Господи, ну какой же я дурак! Почему я решил, что с ребенком что-то случилось? По каким таким признакам? По каким таким приметам? Ладно, это ерунда. Но почему я решил, что Женя ради ребенка помчится на другой край Москвы? За три недели нашего знакомства она ни разу не дала нам повода думать, что ее интересует кто-то, кроме нее самой. Ребенок не исключение. За три недели нашего знакомства я ни разу не видел, чтобы она кормила или каким другим способом обихаживала ребенка. Купание в хозяйственном мыле не в счет — это концептуальная акция. За три недели нашего знакомства она ни разу не назвала его по имени, не улыбнулась ему, не наклонилась к нему, не потетешкалась с ним — или что там еще делают с детьми. Я глубоко вздохнул три раза и досчитал до десяти.
— Какого х… мы сюда приехали? — вежливо спросил я Гришу.
— Анализ ДНК, — охотно объяснил Гриша, пытаясь воткнуть бутылку с молоком внутрь батона колбасы. — Помнишь, Женечка на похоронах срезала волосы с… с… в общем, с Нашего друга?

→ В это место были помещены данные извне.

(* ===== verification/LoopLimiterPass.v ===== *)
(** * The pass enforces the bound.

    What every step of the loop limiter does to the graph, the invariant of the
    worklist loop, and the theorem on every run of the output. *)
From stdpp Require Import gmap strings.
From S2P Require Import Prelude LlvmIr LoopLimiter LlvmModel LoopLimiterBound LoopTest.
Local Open Scope Z_scope.

Section pass.
Context {var operand op tm cond : Type} `{!LLVM var operand op tm cond}.
Abbreviation instr := (instr op).
Abbreviation block := (block var operand op tm cond).
Abbreviation func := (func var operand op tm cond).
Abbreviation state := (state var operand op tm cond).
Implicit Types (f g : func) (b hb : block) (c : nat) (h l : label) (o : options) (s : state) (L : Loop).

(** ** The steps *)

Definition redirect h C hb l b : block :=
  if decide (l ∈ successors (term hb)) then redirect_phis h C b else b.

Lemma redirect_body h C hb l b : body (redirect h C hb l b) = body b.
Proof. unfold redirect. by destruct (decide _). Qed.
Lemma redirect_term h C hb l b : term (redirect h C hb l b) = term b.
Proof. unfold redirect. by destruct (decide _). Qed.

Definition split_result o c h f hb (E C l : label) : option block :=
  if decide (l = h) then
    Some (mk_block (phis (redirect h C hb h hb)) [LoadCompare c (limit_of o)] (CondBr (BoundCheck c) E C))
  else if decide (l = E) then Some (mk_block [] [CallSilentExit 1] Unreachable)
  else if decide (l = C) then Some (mk_block [] (body hb) (term hb))
  else redirect h C hb l <$> blocks f !! l.

Lemma split_header_blocks o c h f hb : blocks f !! h = Some hb ->
  exists E C, is_new f E /\ is_new f C /\ E <> C /\ E <> h /\ C <> h /\
    entry (split_header o c h f) = entry f /\
    forall l, blocks (split_header o c h f) !! l = split_result o c h f hb E C l.
Proof.
  intros Eh. unfold split_header. set (E := createBlock f).
  assert (is_new f E) as HE by apply createBlock_new. unfold is_new in HE.
  set (f1 := mk_func _ _ _).
  assert (E <> h) as HEh by congruence.
  assert (blocks f1 !! h = Some hb) as Eh1 by (subst f1; simpl; by rewrite lookup_insert_ne).
  destruct (splitBasicBlock_spec f1 h ltac:(by eexists)) as [HC HF].
  destruct (splitBasicBlock f1 h) as [f2 C]. simpl in HC, HF. subst f2.
  assert (C <> E) as HCE. { intros ->. unfold is_new in HC. subst f1. simpl in HC. by rewrite lookup_insert_eq in HC. }
  assert (is_new f C) as HC'.
  { unfold is_new in *. subst f1. simpl in HC. by rewrite lookup_insert_ne in HC by done. }
  assert (C <> h) as HCh by (unfold is_new in HC'; congruence).
  exists E, C. split_and!; try done.
  { simpl. unfold split_at. by rewrite Eh1. }
  intros l. unfold upd_block, split_result. simpl. unfold split_at. rewrite Eh1. simpl.
  fold (redirect h C hb).
  destruct (decide (l = h)) as [->|Hlh].
  { rewrite lookup_alter_eq, lookup_alter_ne, lookup_insert_ne, lookup_insert_eq by done. done. }
  rewrite lookup_alter_ne by done.
  destruct (decide (l = E)) as [->|HlE].
  { rewrite lookup_alter_eq, !lookup_insert_ne by done. rewrite map_lookup_imap, lookup_insert_eq. simpl.
    f_equal. by destruct (decide _). }
  rewrite lookup_alter_ne by done.
  destruct (decide (l = C)) as [->|HlC]; [by rewrite lookup_insert_eq|].
  rewrite !lookup_insert_ne, map_lookup_imap, lookup_insert_ne by done.
  by destruct (blocks f !! l).
Qed.

Lemma split_header_edit o c h f : is_Some (blocks f !! h) -> edit c h f (split_header o c h f).
Proof.
  intros [hb Eh]. destruct (split_header_blocks o c h f hb Eh) as (E & C & HE & HC & HEC & HEh & HCh & _ & Hl).
  unfold is_new in *. split.
  - intros l b' E'. rewrite Hl in E'. unfold split_result in E'.
    destruct (decide (l = h)) as [->|Hlh].
    { simplify_eq. right. simpl. split_and!; [by repeat constructor| |by left].
      intros l'. rewrite !elem_of_cons. intros [->|[->|[]%not_elem_of_nil]]; done. }
    destruct (decide (l = E)) as [->|HlE].
    { simplify_eq. right. simpl. split_and!; [by repeat constructor|set_solver|by right]. }
    destruct (decide (l = C)) as [->|HlC].
    { simplify_eq. left. exists h, hb, []. simpl. rewrite app_nil_r. auto. }
    apply fmap_Some in E' as (b & Eb & ->). left. exists l, b, [].
    rewrite redirect_body, redirect_term, app_nil_r. auto.
  - intros l b Hlh Eb. exists (redirect h C hb l b), []. rewrite redirect_body, redirect_term, app_nil_r.
    split_and!; [|done..]. rewrite Hl. unfold split_result.
    rewrite !decide_False, Eb by congruence. done.
  - intros l [b Eb]. rewrite Hl. unfold split_result. repeat destruct (decide _); try by eexists.
    rewrite Eb. by eexists.
Qed.

Lemma lookup_upd_block l l' (u : block -> block) f :
  blocks (upd_block l u f) !! l' = (if decide (l' = l) then u else id) <$> blocks f !! l'.
Proof.
  unfold upd_block. simpl. destruct (decide (l' = l)) as [->|].
  - by rewrite lookup_alter_eq.
  - rewrite lookup_alter_ne by done. by destruct (blocks f !! l').
Qed.

Lemma upd_block_edit c h l (u : block -> block) extra f : Forall (foreign c) extra ->
  (forall b, blocks f !! l = Some b ->
    body (u b) = body b ++ extra /\ successors (term (u b)) = successors (term b) /\
    (l <> h -> term (u b) = term b)) ->
  edit c h f (upd_block l u f).
Proof.
  intros Hx Hu. split.
  - intros l' b'. rewrite lookup_upd_block. intros (b & Eb & ->)%fmap_Some. left.
    destruct (decide (l' = l)) as [->|].
    + exists l, b, extra. destruct (Hu _ Eb) as (? & ? & _). auto.
    + exists l', b, []. rewrite app_nil_r. auto.
  - intros l' b Hne Eb. rewrite lookup_upd_block, Eb. simpl.
    destruct (decide (l' = l)) as [->|].
    + exists (u b), extra. destruct (Hu _ Eb) as (? & _ & ?). auto.
    + exists b, []. by rewrite app_nil_r.
  - intros l' [b Eb]. rewrite lookup_upd_block, Eb. by eexists.
Qed.

Lemma lookup_insert_before_term l l' i f :
  blocks (insert_before_term l i f) !! l' =
    (fun b => mk_block (phis b) (body b ++ if decide (l' = l) then [i] else []) (term b)) <$>
      blocks f !! l'.
Proof.
  unfold insert_before_term. rewrite lookup_upd_block. destruct (blocks f !! l') as [[]|]; [|done].
  simpl. destruct (decide _); simpl; [done|by rewrite app_nil_r].
Qed.

Lemma insert_before_term_edit c h l i f : foreign c i -> edit c h f (insert_before_term l i f).
Proof. intros Hi. apply (upd_block_edit c h l _ [i]); [by repeat constructor|done]. Qed.

Lemma foldl_latches_edit c h Latches f :
  edit c h f (foldl (fun f Latch => insert_before_term Latch (Increment c) f) f Latches).
Proof.
  revert f. induction Latches as [|l Latches IH]; intros f; simpl; [reflexivity|].
  etrans; [|apply IH]. by apply insert_before_term_edit.
Qed.

(** The increments a block gets. *)
Definition increments c l (Latches : list label) : list instr :=
  omap (fun l' => if decide (l' = l) then Some (Increment c) else None) Latches.

Lemma increments_only c l Latches : Forall (fun i => i = Increment c) (increments c l Latches).
Proof.
  apply Forall_forall. intros i (l' & _ & Hi)%list_elem_of_omap. by destruct (decide _); simplify_eq.
Qed.
Lemma increments_in c l Latches : l ∈ Latches -> Increment c ∈ increments c l Latches.
Proof. intros Hl. apply list_elem_of_omap. exists l. by rewrite decide_True. Qed.

Lemma lookup_foldl_latches c Latches f l :
  blocks (foldl (fun f Latch => insert_before_term Latch (Increment c) f) f Latches) !! l =
    (fun b => mk_block (phis b) (body b ++ increments c l Latches) (term b)) <$> blocks f !! l.
Proof.
  revert f. induction Latches as [|l' Latches IH]; intros f; simpl.
  { destruct (blocks f !! l) as [[]|]; simpl; [|done]. by rewrite app_nil_r. }
  rewrite IH. unfold insert_before_term. rewrite lookup_upd_block.
  destruct (blocks f !! l) as [b|]; simpl; [|done]. f_equal.
  destruct (decide (l = l')) as [->|]; simpl.
  - rewrite decide_True by done. by rewrite <-app_assoc.
  - rewrite decide_False by done. done.
Qed.

(** *** The check *)
Definition exit_edge : Type := warning + (value cond * label * label * label).

Definition check_step o c h (exit : exit_edge) f : func :=
  match exit with inr e => widen_exit o c h e f | inl _ => split_header o c h f end.

(** The exit edge is one of the header's branch. *)
Definition exit_ok h (exit : exit_edge) f : Prop :=
  match exit with
  | inl _ => True
  | inr (v, Succ0, Succ1, _) => term <$> blocks f !! h = Some (CondBr v Succ0 Succ1)
  end.

Lemma check_step_edit o c h exit f : is_Some (blocks f !! h) -> exit_ok h exit f ->
  edit c h f (check_step o c h exit f).
Proof.
  intros Hh He. destruct exit as [w|[[[v l0] l1] x]]; simpl in *; [by apply split_header_edit|].
  apply (upd_block_edit c h h _ [LoadCompare c (limit_of o)]); [by repeat constructor|].
  intros b Eb. rewrite Eb in He. simpl in He. simplify_eq. simpl. by rewrite He.
Qed.

(** An exit edge that is reused leaves the loop. *)
Definition exit_outside o L (exit : exit_edge) : Prop :=
  match exit with
  | inl _ => True
  | inr (_, Succ0, Succ1, x) => BreakMode o = true /\ contains L x = false /\ (x = Succ0 \/ x = Succ1)
  end.

(** When the limit is reached, the header leaves to a new block that exits
    silently, or out of the loop. *)
Lemma check_step_stops o c L exit f hb : blocks f !! getHeader L = Some hb -> exit_outside o L exit ->
  exists X hb', blocks (check_step o c (getHeader L) exit f) !! getHeader L = Some hb' /\ leads c X (term hb') /\
    (is_new f X /\ blocks (check_step o c (getHeader L) exit f) !! X = Some (mk_block [] [CallSilentExit 1] Unreachable) \/
     BreakMode o = true /\ contains L X = false).
Proof.
  intros Eh Hx. destruct exit as [w|[[[v l0] l1] x]]; unfold check_step, widen_exit.
  - destruct (split_header_blocks o c _ f hb Eh) as (E & C & HE & _ & _ & HEh & _ & _ & Hl).
    eexists E, _. rewrite !Hl. unfold split_result. rewrite decide_True by done.
    split_and!; [done|done|]. left. by rewrite decide_False, decide_True by done.
  - destruct Hx as (Hb & Hc & Hx). exists x. rewrite lookup_upd_block, Eh, decide_True by done. eexists.
    split_and!; [reflexivity| |by right]. simpl. destruct (decide (l0 = x)); simpl; [done|].
    by destruct Hx.
Qed.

— Женечка? — поперхнулся я.
— Женю-юра, — ласково пропел Гриша. — Она хочет сделать генетический анализ плода и установить отцовство.
Час от часу не легче! Нет, вру, легче, гораздо легче. Если Женя решилась на такие радикальные меры, значит, ребенок действительно Его и она не пошлая врушка. Да, но если она решилась на такие радикальные меры, значит, у нее серьезные намерения и глобальные планы. Квартира…
— Квартира? — спросил я.
Гриша молча кивнул.
Я перегнулся через сиденье, схватил его за воротник рубашки и так, за шкирку, слегка приподнял над сиденьем, стараясь не задеть сверток с ребенком. Мне надо было, чтобы он хоть на минуту оторвался от этого несчастного ребенка и сосредоточился на том, что я ему скажу.
— Слушай, Гриша, слушай меня внимательно, — проговорил я, глядя ему в глаза и таким образом пытаясь, не выходя из салона автомобиля, провести легкий сеанс гипноза с целью внедрения здравых мыслей в этот рассадник нелепостей. — По пряди волос никакого отцовства не установят. Сначала надо доказать, что это Его прядь. Ясно? Его, а не постороннего дяди. А для того чтобы это доказать, надо делать… надо делать… прости, но надо делать эксгумацию. А эксгумацию просто так не делают. Для этого нужны серьезные основания, согласие родственников, разрешения, наконец, от разных государственных органов, милицию придется привлекать, адвоката нанимать. Ты понимаешь меня? Просто кивни, если не можешь говорить.
Гриша поерзал шеей из стороны в сторону, чтобы освободиться от моих лап.
— Не надо, — спокойно сказал он. — У-тю-тю, мой холесенький! — Это не мне. — Не надо делать эксгумацию. Есть свидетели того, как Женя срезала прядь.
— Свидетели? — поразился я. — Какие такие свидетели?
— Ну как же, — удивился Гриша. — Ты, Алена… Тише, тише, моя пусенька! Папочка тебя поколмит! Наталья с Денисом. Мы все.
— Да она нам эту прядь показала уже после поминок! Откуда мы знаем, чья она? — вскричал я.